Rachel's Method of Canning Green Beans
2 gallons beans, snapped
1 gallon water
2 cups vinegar
1 cup sugar

Bring water, sugar, and vinegar to a boil. Throw in your beans and let boil for 30 minutes. Ladle hot beans and liquid in to hot, sterilized jars. Place lids. Let the jars enjoy a hot water bath. Remove them and listen for the pops.

Things to Know
  • You don't have to do two gallons at a time. You can 1/2, 1/4, or double the recipe.
  • Freshly picked beans will retain more flavor and crisp texture.
  • Make sure you remove all flawed pieces or beans.
  • You don't have to cook the beans as long as Rachel recommends, but you do need to cook them some.
  • You may add stuff to your jars for flavor or beauty or both. I added dill to the jars of wax beans and will add lemon slices to the jars of green beans for the sake of beauty. Garlic or chili peppers would be pretty too!
  • Never take a shortcut on jar sterilization. I sterilize my ladle too, because I'm my mother's child.
  • Never pour boiling liquid in a cold jar.
The possibilities are endless. Make something delicious and beautiful today.

8 comments:

JoVE said...

Hmmm. My only experience of canned beans is the commercial kind which I hate. So I was worried about vinegary beans, too. Maybe I'll try this when our beans are ripe. We've not mastered the right blanching time for freezing and they end up a bit mushy when we heat them up.

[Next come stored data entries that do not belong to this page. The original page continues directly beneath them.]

(* ===== verification/DeleteJob.v ===== *)
(** cmd/jobs/resource_delete_job.go: the batch deletion of the resources of a
    type and a reporter, over the tables of [Tables].

    The statements of the job run outside a transaction, so every batch that
    was deleted stays deleted; [exec_error n] is the error of the [n]-th
    statement, if it fails.  SELECT ... LIMIT yields some of the matching rows:
    [pick] chooses them.  Sleeps and logs are dropped. *)
From stdpp Require Import base tactics list strings gmap.
From Stdlib Require Import ZArith Lia Ascii.
From S2P Require Import Prelude GoStrings Common ReporterResource Representations Resource.
From S2P Require Import Json DataModel Outbox Store Tables StoreProps.

Local Open Scope string_scope.

Definition DefaultBatchSize : Z := 5000.
Definition DefaultBatchDelay : Z := 1000.

(** [LIMIT] refuses a negative count. *)
Definition negative_limit : go_error := EPg "2201W".

(** ** The three tables *)

Definition with_reporter_resources (d : Tables) (rrs : list ReporterResourceRow)
    (reps : list ReporterRepresentationRow) : Tables :=
  {| tb_resources := tb_resources d; tb_reporter_resources := rrs;
     tb_reporter_representations := reps;
     tb_common_representations := tb_common_representations d; tb_emitted := tb_emitted d;
     tb_error := tb_error d |}.

Definition with_common (d : Tables) (cs : list CommonRepresentationRow) : Tables :=
  {| tb_resources := tb_resources d; tb_reporter_resources := tb_reporter_resources d;
     tb_reporter_representations := tb_reporter_representations d;
     tb_common_representations := cs; tb_emitted := tb_emitted d; tb_error := tb_error d |}.

Definition with_resources (d : Tables) (rs : list ResourceRow) : Tables :=
  {| tb_resources := rs; tb_reporter_resources := tb_reporter_resources d;
     tb_reporter_representations := tb_reporter_representations d;
     tb_common_representations := tb_common_representations d; tb_emitted := tb_emitted d;
     tb_error := tb_error d |}.

(** A phase of the job: the table it counts, the rows it selects, and DELETE of
    the rows with the keys of a selection. *)
Record phase (A : Type) := {
  ph_rows : Tables -> list A;
  ph_match : A -> bool;
  ph_delete : list A -> Tables -> Tables;
}.
Arguments ph_rows {A}.
Arguments ph_match {A}.
Arguments ph_delete {A}.

(** [ON DELETE CASCADE] takes the representations along. *)
Definition reporter_resources_phase (resourceType reporterType : string)
    : phase ReporterResourceRow := {|
  ph_rows := tb_reporter_resources;
  ph_match r := bool_decide (rrw_ResourceType r = resourceType)
                && bool_decide (rrw_ReporterType r = reporterType);
  ph_delete sel d :=
    let ids := rrw_ID <$> sel in
    with_reporter_resources d
      (filter (fun r => rrw_ID r ∉ ids) (tb_reporter_resources d))
      (filter (fun p => rpw_ReporterResourceID p ∉ ids) (tb_reporter_representations d));
|}.

Definition common_phase (reporterType : string) : phase CommonRepresentationRow := {|
  ph_rows := tb_common_representations;
  ph_match c := bool_decide (cw_ReportedByReporterType c = reporterType);
  ph_delete sel d :=
    let keys := cw_key <$> sel in
    with_common d (filter (fun c => cw_key c ∉ keys) (tb_common_representations d));
|}.

Definition resources_phase (resourceType : string) : phase ResourceRow := {|
  ph_rows := tb_resources;
  ph_match r := bool_decide (rw_Type r = resourceType);
  ph_delete sel d :=
    let ids := rw_ID <$> sel in
    with_resources d (filter (fun r => rw_ID r ∉ ids) (tb_resources d));
|}.

Definition matching {A} (ph : phase A) (d : Tables) : list A :=
  List.filter (ph_match ph) (ph_rows ph d).

Section Job.
Context (pick : forall A, nat -> list A -> list A) (exec_error : nat -> option go_error).

(** An error of the connection fails every statement. *)
Definition statement_error (n : nat) (d : Tables) : option go_error :=
  match tb_error d with Some code => Some (EPg code) | None => exec_error n end.

(** The loop of [deleteBatchedByIDs] and of [deleteBatchedCommonRepresentations];
    [n] counts the statements of the job. *)
Fixpoint delete_batches {A} (ph : phase A) (fuel : nat) (batchSize : Z) (n : nat) (total : Z)
    (d : Tables) : option (Tables * nat * result Z) :=
  match fuel with
  | O => None
  | S fuel =>
      match statement_error n d with
      | Some err => Some (d, S n, Err err)
      | None =>
          if bool_decide (batchSize < 0)%Z then Some (d, S n, Err negative_limit)
          else
            let d' := ph_delete ph (pick A (Z.to_nat batchSize) (matching ph d)) d in
            let RowsAffected := Z.of_nat (length (ph_rows ph d) - length (ph_rows ph d')) in
            if bool_decide (RowsAffected = 0)%Z then Some (d', S n, Ok total)
            else delete_batches ph fuel batchSize (S n) (total + RowsAffected) d'
      end
  end.

(** The estimate of a dry run divides by the batch size. *)
Definition logDryRunEstimate (count batchSize batchDelayMs : Z) : result (Z * Z) :=
  if bool_decide (batchSize = 0)%Z then Err (EPanic "integer divide by zero")
  else
    let estimatedBatches := Z.quot (count + batchSize - 1) batchSize in
    Ok (estimatedBatches, Z.quot (estimatedBatches * batchDelayMs) 1000).

(** [deleteBatchedReporterResources] and its siblings: a dry run counts. *)
Definition run_phase {A} (ph : phase A) (fuel : nat) (dryRun : bool) (batchSize batchDelayMs : Z)
    (n : nat) (d : Tables) : option (Tables * nat * result Z) :=
  if dryRun then
    Some (d, S n,
          match statement_error n d with
          | Some err => Err err
          | None =>
              let count := Z.of_nat (length (matching ph d)) in
              let! _ := logDryRunEstimate count batchSize batchDelayMs in Ok count
          end)
  else delete_batches ph fuel batchSize n 0 d.

(** A phase, then the next one if it succeeded. *)
Definition then_phase {A B} (m : option (Tables * nat * result A))
    (k : A -> nat -> Tables -> option (Tables * nat * result B)) : option (Tables * nat * result B) :=
  match m with
  | None => None
  | Some (d, n, Err err) => Some (d, n, Err err)
  | Some (d, n, Ok a) => k a n d
  end.

(** The job over a database that [storage.New] has opened, with the totals that
    it logs. *)
Definition deleteResources (fuel : nat) (dryRun : bool) (resourceType reporterType : string)
    (batchSize batchDelayMs : Z) (d : Tables) : option (Tables * nat * result (Z * Z * Z)) :=
  if bool_decide (resourceType = "") then
    Some (d, 0%nat, Err (EMsg "resource-type flag is required"))
  else if bool_decide (reporterType = "") then
    Some (d, 0%nat, Err (EMsg "reporter-type flag is required"))
  else
    let run A (ph : phase A) := run_phase ph fuel dryRun batchSize batchDelayMs in
    then_phase (run _ (reporter_resources_phase resourceType reporterType) 0%nat d)
      (fun totalReporterResources n d =>
    then_phase (run _ (common_phase reporterType) n d)
      (fun totalCommonRepresentations n d =>
    then_phase (run _ (resources_phase resourceType) n d)
      (fun totalResources n d =>
         Some (d, n, Ok (totalReporterResources, totalCommonRepresentations, totalResources))))).
End Job.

Any thoughts on canning peaches? Especially the use of honey in the liquid?

musemater said...

Truly lovely!

ZBTzahBTzoo said...

Beautiful!!!

Btw, I saw yellow and green patti pans in the supermarket today! Fresh (not at all fresh, really) from Guatemala! They were clearly past -- a bit of gray mold where the stems used to be. Otherwise, I would have brought some home and played with your recipe.

Drats!

wisteria said...

Jove, I usually freeze my peaches cobblers and eating, but I do know a spiced peach with honey. It has cinnamon sticks. The peaches are in here. I'll do a few jars and report.

Guatelmala!? That's a long way to go for something you have to give away here.

Kate in NJ said...

Thanks, I'm going to try this, I've
been too afraid of botulism myself.

Angela,MotherCrone said...

Thank you for this recipe! I will definitely have to try it. BTW, sugar vinegar beans are a favorite part of a cold three-bean salad that is popular with the PA Dutch up here!

audrey said...

I've always canned beans without the vinegar or sugar. Just salt and a water bath of 2 hours. Never had a problem. My mil did this too for decades with no trouble.

I also water bath can meat *gasp!* Yep. I'm a real rebel, eh? Truth is though, that it used to be the only method available and as long as you process it long enough, with the right chemistry, and everything seals properly, you're fine. Jars that don't seal go in the fridge and get eaten right away, but I usually don't have very many that fail to seal.

Iris said...

Hello, I've been intersted in learning to can. This doesn't sound to hard to do. I'm going to give this a try. Thank you so much for sharing this.